Furthermore, we enhance the MAC scheme with QoS assurance. PQOC/QA not only inherits the original basic design of PQOC, but also integrate with QoS support (it supports CBR, VBR and ABR traffic). To support QoS and to resolve the receiver-contention problem inherent in WDM network, PQOC/QA adopts slot-basis reservation through a simple and flexible marking mechanism, thereby achieving high statistical multiplexing gain for real-time traffic and establishing real-time traffic connections only within a single ring time under normal loads. To adapt to VBR traffic, instead of focusing on estimation of the bandwidth requirements, PQOC/QA employs constant mean rate reservation on each cycle of the ring and well accommodates VBR traffic fluctuation by the remaining quota (excluding the quota used by the reservation). Along with a simple but effective CAC function, the minimum (guaranteed) remaining quota is controlled by a predefined quota ratio. Therefore, if the quota ratio is set reasonably, the probability that the fluctuation of VBR traffic fails to transfer due to expired quota is significantly small. Consequently, PQOC/QA can well accommodate VBR traffic fluctuation, thus achieving exceedingly low VBR delay and jitter. Moreover, through the simple CAC, the
network can simply provide guaranteed load of real-time traffic and also obtain guaranteed setup queueing time. Further, based on a non-aggressive reservation mechanism (mean rate reservation) and a flexible transmission strategy, the overall performance achieves not only QoS assurance, but also retains the maximal system utilization.
Another important goal of our work is to propose the analysis of the expected setup queueing time. The system is modeled as an M/G/m queue under the first-come-first-served (FCFS) service discipline, where the maximum admissible quota of real-time traffic is modeled as the number of servers. Our main contribution is a novel approximation derivation yet accurate results for a multi-server queueing system with the specific service time in our system, an exponential duration plus an extra constant value. Actually, almost no exact results are known for the first moment of the stationary waiting time distribution in a multiple-server queueing system (M/G/m). Exclusively, the accurate results have only been attained for a limited number of special service distributions, such as the exponential [50], deterministic [51], Erlang [52-54] and hyperexponential-2 [54-56] distributions. Most work provides approximation formulas [52-69] which estimated the mean queueing time for the M/G/m queue from the first two or three moments of the service distribution. They propose approximation results only maintained a less than 10% relative error for certain properties of service distributions. In this thesis, we develop a novel approximation for a particular general service distribution, and we show that the analytical results match well with the simulation results of the mean setup queueing time.

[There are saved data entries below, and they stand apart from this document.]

Record VAddOptions (J : Type) := {
  reduction_dimension : option Z;
  enable_check_and_set_style : bool;
  vector_quantization : option VectorQuantization;
  build_exploration_factor : option Z;
  attributes : option J;
  max_number_of_links : option Z
}.
Arguments reduction_dimension {J}.
Arguments enable_check_and_set_style {J}.
Arguments vector_quantization {J}.
Arguments build_exploration_factor {J}.
Arguments attributes {J}.
Arguments max_number_of_links {J}.

Section vadd_options.
Context {J : Type} `{JsonValue J}.

Definition VAddOptions_default : VAddOptions J :=
  {| reduction_dimension := None; enable_check_and_set_style := false; vector_quantization := None;
     build_exploration_factor := None; attributes := None; max_number_of_links := None |}.
Definition set_reduction_dimension (o : VAddOptions J) (dimension : Z) : VAddOptions J :=
  {| reduction_dimension := Some dimension;
     enable_check_and_set_style := enable_check_and_set_style o;
     vector_quantization := vector_quantization o;
     build_exploration_factor := build_exploration_factor o; attributes := attributes o;
     max_number_of_links := max_number_of_links o |}.
Definition set_check_and_set_style (o : VAddOptions J) (cas_enabled : bool) : VAddOptions J :=
  {| reduction_dimension := reduction_dimension o;
     enable_check_and_set_style := cas_enabled;
     vector_quantization := vector_quantization o;
     build_exploration_factor := build_exploration_factor o; attributes := attributes o;
     max_number_of_links := max_number_of_links o |}.
Definition set_quantization (o : VAddOptions J) (quantization : VectorQuantization) : VAddOptions J :=
  {| reduction_dimension := reduction_dimension o;
     enable_check_and_set_style := enable_check_and_set_style o;
     vector_quantization := Some quantization;
     build_exploration_factor := build_exploration_factor o; attributes := attributes o;
     max_number_of_links := max_number_of_links o |}.
Definition set_build_exploration_factor (o : VAddOptions J) (factor : Z) : VAddOptions J :=
  {| reduction_dimension := reduction_dimension o;
     enable_check_and_set_style := enable_check_and_set_style o;
     vector_quantization := vector_quantization o; build_exploration_factor := Some factor;
     attributes := attributes o; max_number_of_links := max_number_of_links o |}.
Definition set_attributes (o : VAddOptions J) (attrs : J) : VAddOptions J :=
  {| reduction_dimension := reduction_dimension o;
     enable_check_and_set_style := enable_check_and_set_style o;
     vector_quantization := vector_quantization o;
     build_exploration_factor := build_exploration_factor o; attributes := Some attrs;
     max_number_of_links := max_number_of_links o |}.
Definition set_max_number_of_links (o : VAddOptions J) (links : Z) : VAddOptions J :=
  {| reduction_dimension := reduction_dimension o;
     enable_check_and_set_style := enable_check_and_set_style o;
     vector_quantization := vector_quantization o;
     build_exploration_factor := build_exploration_factor o; attributes := attributes o;
     max_number_of_links := Some links |}.
(** [None]: the attributes cannot be serialised, and [unwrap] panics. *)
Definition VAddOptions_args (o : VAddOptions J) : option (list bytes) :=
  attrs ← (match attributes o with
           | Some attrs => json ← json_to_vec attrs; Some [lit "SETATTR"; json]
           | None => Some []
           end : option (list bytes));
  Some (if_set (enable_check_and_set_style o) [lit "CAS"] ++
        if_some (vector_quantization o) (fun quantization => [VectorQuantization_arg quantization]) ++
        if_some (build_exploration_factor o) (fun factor => [lit "EF"; itoa factor]) ++
        attrs ++
        if_some (max_number_of_links o) (fun max_links => [lit "M"; itoa max_links])).
#[export] Instance tra_vadd_options : ToRedisArgs (VAddOptions J) :=
  tra_default VAddOptions_args (fun _ => NonNumeric) (fun _ => 1%nat).
End vadd_options.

The remainder of this thesis is organized as follows. In Chapter 2, we present the network and node architectures of HOPSMAN. In Chapter 3, we describe the MAC scheme (PQOC) and delineate the analysis for the determination of the probabilistic quota and also show the simulation results. In Chapter 4, we elaborate on the details of the MAC scheme (PQOC/QA) which enhances PQOC with QoS assurance and present a novel analysis of queueing time by an M/G/m queueing system and also show the simulation results. Chapter 5 focuses on the hardware implementation of the testbed and the demonstration of a potential application for HOPSMAN. Finally, concluding remarks are given in Chapter 6.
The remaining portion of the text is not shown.